I've heard they might be redoing Broke Back Mount. where John Wayne comes in and shoots them damn gaycowboys. Then the movie turns into John Wayne going around with Clint Eastwood kicking *** and chewing bubble gum.

All they are all out of gum.


----------



## Young'in (Feb 1, 2006)

All the Jaws movies besides the first, the andaconda movies, lake placid.


----------



## adokken (Jan 28, 2003)

A lady I knew went to Broke Back Mountain, said she could not see hardly any of it because of all the cowboys with their big hats obstructing the veiw.


----------



## R y a n (Apr 4, 2005)

Howard the Duck,
Gods Must Be Crazy I & II,
Dumb and Dumber I & II
Anaconda,
*Ishtar*,
Boxing Helena,

Star Wars Episode 1: The Phantom Menace, (Lucas _SHOULD_ have done sooo much better!)

Waterworld
Weekend at Bernie's and Weekend at Bernie's II

That's my short list off the top of my head.....

Ryan


----------



## oklahomawatrfwlr (Jan 31, 2005)

The first dumb and dumber was hilarious but i enjoyed the first anaconda but my list.
Hills have eyes(just ridiculously disgusting) and this is coming from a teenage guy who likes blood and all that.
The hours...got dragged to that and it sucked
The Ring1 and 2
o and lady in the water and the village both sucked!


----------



## R y a n (Apr 4, 2005)

Ohhh I forgot a couple more... just came to mind

BioDome
Digimon: The Movie
I Still Know What You Did Last Summer
Venom
Pokemon (ANY of them)


----------



## MallardMayhem21 (Mar 8, 2006)

Any one seen Gods and Generals.
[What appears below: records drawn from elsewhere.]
(* ===== verification/HealerYamlParse.v ===== *)
(** Reading a descriptor: services/control-plane/app/domain/healer_yaml.py and
    the route that previews one, [parse_yaml] of app/api/routes/applications.py.

    PyYAML and pydantic are not part of the program: [YamlLibraries] holds what the
    parser needs of them, reading a text and reading a mapping into the types of
    the model, and [PydanticLaws] what is documented of a [ValidationError]. The
    constraints and validators the model declares are those of [HealerYaml]. *)

From S2P Require Import Prelude Python HealerYaml ConfigProperties Scenario.
Local Open Scope Z_scope.

(** ** Values [yaml.safe_load] builds *)

(** A float is [m * 2^e]; [YOther] stands for what is neither a number, a string
    nor a collection used here (dates, bytes, sets, infinities), by its [repr].
    The keys of a mapping are distinct. *)
Inductive yaml : Type :=
| YNull
| YBool (b : bool)
| YInt (z : Z)
| YFloat (m e : Z)
| YStr (s : string)
| YSeq (l : list yaml)
| YMap (kvs : list (yaml * yaml))
| YOther (repr : string).

(** [data.get(key)] *)
Fixpoint yaml_get (data : list (yaml * yaml)) (key : string) : yaml :=
  match data with
  | [] => YNull
  | (YStr k, v) :: data' => if String.eqb k key then v else yaml_get data' key
  | _ :: data' => yaml_get data' key
  end.

(** [m * 2^e = n] *)
Definition float_is (m e n : Z) : bool := if 0 <=? e then m * 2 ^ e =? n else m =? n * 2 ^ (- e).

(** [value == n], the equality of Python: a boolean is a number. *)
Definition equals_int (value : yaml) (n : Z) : bool :=
  match value with
  | YInt z => z =? n
  | YBool b => Z.b2z b =? n
  | YFloat m e => float_is m e n
  | _ => false
  end.

(** ** The libraries *)

(** An entry of [ValidationError.errors()]: its [loc], each part printed, and its
    [msg]. *)
Record PydanticError := {
  pe_loc : list string;
  pe_msg : string;
}.

(** How [yaml.safe_load] fails: with a [YAMLError], or with what a constructor
    raises, as [datetime.date] does for "2024-13-01". *)
Inductive yaml_failure : Type :=
| YAMLError (text : string)
| ConstructorRaises (e : exn).

(** [read_model]: what pydantic makes of a mapping by the types of the fields
    alone; [violations]: the errors it reports for values that break constraints. *)
Class YamlLibraries := {
  safe_load : string → result yaml_failure yaml;
  read_model : list (yaml * yaml) → result (list PydanticError) HealerYamlV1;
  violations : HealerYamlV1 → list PydanticError;
  yaml_repr : yaml → string;
}.

(** [HealerYamlV1.model_validate(data)] *)
Definition HealerYamlV1_model_validate `{YamlLibraries} (data : list (yaml * yaml)) :
    result (list PydanticError) HealerYamlV1 :=
  match read_model data with
  | Raise errors => Raise errors
  | Ok config => if valid_healer_yaml config then Ok config else Raise (violations config)
  end.

(** A [ValidationError] holds at least one error. *)
Class PydanticLaws `{YamlLibraries} : Prop := {
  unread_has_errors data errors : read_model data = Raise errors → errors ≠ [];
  violation_has_errors c : valid_healer_yaml c = false → violations c ≠ [];
}.

(** ** The parser *)

Record ParseError := {
  err_field : string;
  err_message : string;
}.

(** [HealerYamlParseError.errors] *)
Definition HealerYamlParseError := (list ParseError).

(** [".".join(str(part) for part in error["loc"]) or "<root>"] *)
Definition error_field (e : PydanticError) : string :=
  let field := String.concat "." (pe_loc e) in
  if String.eqb field "" then "<root>" else field.

(** What leaves the parser. *)
Inductive parse_failure : Type :=
| ParseFailed (errors : HealerYamlParseError)
| Uncaught (e : exn).

Definition parse_healer_yaml `{YamlLibraries} (raw_text : string) : result parse_failure HealerYamlV1 :=
  match safe_load raw_text with
  | Raise (YAMLError exc) =>
      Raise (ParseFailed [ {| err_field := "<yaml>"; err_message := "invalid YAML: " +:+ exc |} ])
  | Raise (ConstructorRaises e) => Raise (Uncaught e)
  | Ok (YMap data) =>
      let version := yaml_get data "version" in
      if negb (equals_int version HEALER_YAML_VERSION) then
        Raise (ParseFailed
               [ {| err_field := "version";
                    err_message := "unsupported healer.yaml version " +:+ yaml_repr version +:+ " — only "
                      +:+ str_int HEALER_YAML_VERSION +:+ " is supported" |} ])
      else
        match HealerYamlV1_model_validate data with
        | Ok config => Ok config
        | Raise errors =>
            Raise (ParseFailed (map (λ e, {| err_field := error_field e; err_message := pe_msg e |}) errors))
        end
  | Ok _ => Raise (ParseFailed
              [ {| err_field := "<root>";
                   err_message := "healer.yaml must be a mapping (YAML object) at the top level" |} ])
  end.

(** ** The route *)

Record ParseYamlResponse := {
  py_ok : bool;
  py_config : option HealerYamlV1;
  py_errors : list ParseError;
}.

Definition parse_yaml `{YamlLibraries} (yaml_text : string) : result exn ParseYamlResponse :=
  match parse_healer_yaml yaml_text with
  | Ok config => Ok {| py_ok := true; py_config := Some config; py_errors := [] |}
  | Raise (ParseFailed errors) => Ok {| py_ok := false; py_config := None; py_errors := errors |}
  | Raise (Uncaught e) => Raise e
  end.

(** ** What the page learns *)

(** A text that describes an application: a mapping of version 1 whose values have
    the types of the model and satisfy its constraints. *)
Definition describes `{YamlLibraries} (yaml_text : string) (c : HealerYamlV1) : Prop :=
  ∃ data, safe_load yaml_text = Ok (YMap data) ∧ equals_int (yaml_get data "version") 1 = true ∧
    read_model data = Ok c ∧ valid_healer_yaml c = true.

Lemma error_field_nonempty e : error_field e ≠ "".
Proof. unfold error_field. by destruct (String.eqb_spec (String.concat "." (pe_loc e)) ""). Qed.

Lemma parse_healer_yaml_ok `{YamlLibraries} raw_text c : parse_healer_yaml raw_text = Ok c ↔ describes raw_text c.
Proof.
  unfold parse_healer_yaml, HealerYamlV1_model_validate, describes. change HEALER_YAML_VERSION with 1. split.
  - intros E. repeat case_match; simplify_eq. eexists. split_and!; [done|by apply negb_false_iff|done..].
  - by intros (data & -> & -> & -> & ->).
Qed.

Lemma parse_healer_yaml_errors `{PydanticLaws} raw_text errors :
  parse_healer_yaml raw_text = Raise (ParseFailed errors) → errors ≠ [] ∧ Forall (λ e, err_field e ≠ "") errors.
Proof.
  unfold parse_healer_yaml, HealerYamlV1_model_validate. intros E.
  repeat case_match; simplify_eq; try (split; [done|by repeat constructor]).
  all: split; [|apply Forall_map, Forall_true; intros; apply error_field_nonempty]; intros Hnil%map_eq_nil; subst.
  - by eapply violation_has_errors.
  - by eapply unread_has_errors.
Qed.

Lemma parse_healer_yaml_uncaught `{YamlLibraries} raw_text e :
  parse_healer_yaml raw_text = Raise (Uncaught e) ↔ safe_load raw_text = Raise (ConstructorRaises e).
Proof.
  unfold parse_healer_yaml. split; [intros E; repeat case_match; by simplify_eq|by intros ->].
Qed.

(** C26. Previewing a descriptor gives a verdict on every text that PyYAML can
    read or refuses with a [YAMLError]: either a configuration, exactly when the
    text is a mapping of version 1 whose values have the types and satisfy the
    constraints of the schema, and then one that creating the application accepts
    as it is, with consistent ports, replicas, adapter section and source and a
    domain the Gateway Manager accepts; or a list of errors, at least one, each
    with the field it is about. It fails exactly when a constructor of PyYAML
    raises something else, and then with that. *)
Theorem parse_yaml_verdict `{PydanticLaws} yaml_text :
  match parse_yaml yaml_text with
  | Ok r =>
      (∀ e, safe_load yaml_text ≠ Raise (ConstructorRaises e)) ∧
      ((py_ok r = true ∧ py_errors r = [] ∧
        ∃ c, py_config r = Some c ∧ describes yaml_text c ∧ well_formed_descriptor c ∧ routable_domain c ∧
             ∀ S (s : S), model_validate c s = (Ok c, s)) ∨
       (py_ok r = false ∧ py_config r = None ∧ py_errors r ≠ [] ∧ Forall (λ e, err_field e ≠ "") (py_errors r) ∧
        ∀ c, ¬ describes yaml_text c))
  | Raise e => safe_load yaml_text = Raise (ConstructorRaises e)
  end.
Proof.
  unfold parse_yaml. destruct (parse_healer_yaml yaml_text) as [c|[errors|e]] eqn:E.
  - split; [intros e He%parse_healer_yaml_uncaught; congruence|left].
    pose proof (proj1 (parse_healer_yaml_ok _ _) E) as Hd. assert (valid_healer_yaml c = true) as Hv by (destruct Hd as (? & _ & _ & _ & Hv); exact Hv).
    split_and!; [done..|]. exists c.
    split_and!; [done|done|by apply valid_descriptor_guarantees|by apply valid_descriptor_routable|].
    intros S s. unfold model_validate. by rewrite Hv.
  - split; [intros e He%parse_healer_yaml_uncaught; congruence|right].
    destruct (parse_healer_yaml_errors _ _ E). split_and!; [done..|]. intros c Hc%parse_healer_yaml_ok. congruence.
  - by apply parse_healer_yaml_uncaught.
Qed.

(** ** A small descriptor *)

(** A loader that knows one text, and a reader that knows one mapping. *)
#[local] Instance demo_yaml : YamlLibraries := {|
  safe_load := λ t, if String.eqb t "version: 1" then Ok (YMap [(YStr "version", YInt 1)])
                    else if String.eqb t "2024-13-01" then Raise (ConstructorRaises (ValueError "month must be in 1..12"))
                    else Raise (YAMLError "unexpected end");
  read_model := λ data,
    match data with
    | [(YStr "version", YInt 1)] => Ok demo_config
    | _ => Raise [ {| pe_loc := []; pe_msg := "Field required" |} ]
    end;
  violations := λ _, [ {| pe_loc := ["ports"]; pe_msg := "Value error" |} ];
  yaml_repr := λ _, "None";
|}.

#[local] Instance demo_yaml_laws : PydanticLaws.
Proof. split; intros; simpl in *; [repeat case_match; by simplify_eq|done]. Qed.

Lemma parse_yaml_verdict_witness :
  parse_yaml "version: 1" = Ok {| py_ok := true; py_config := Some demo_config; py_errors := [] |} ∧
  well_formed_descriptor demo_config ∧
  (∃ r, parse_yaml "version: [" = Ok r ∧ py_errors r ≠ []) ∧
  parse_yaml "2024-13-01" = Raise (ValueError "month must be in 1..12").
Proof.
  split; [vm_compute; reflexivity|]. split; [|split; [|reflexivity]].
  - pose proof (parse_yaml_verdict "version: 1") as Hv.
    assert (parse_yaml "version: 1" = Ok {| py_ok := true; py_config := Some demo_config; py_errors := [] |}) as E
      by (vm_compute; reflexivity).
    rewrite E in Hv. destruct Hv as [_ [(_ & _ & c & Hc & _ & Hw & _)|(Hok & _)]]; [|discriminate Hok].
    injection Hc as <-. exact Hw.
  - eexists. split; [reflexivity|discriminate].
Defined.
About the Civil War, thought it would be sweet war movie but went way to far in depth for my liking. Plus it was so long it has an intermission. Two thumbs down!!!!


----------



## roostman (Jan 20, 2006)

My son rented Clerk this weekend , what a stupid show.


----------



## Fossilman (Mar 12, 2006)

The Movie "Fargo"...................And anything with Brad Pitt in it.............. :roll:


----------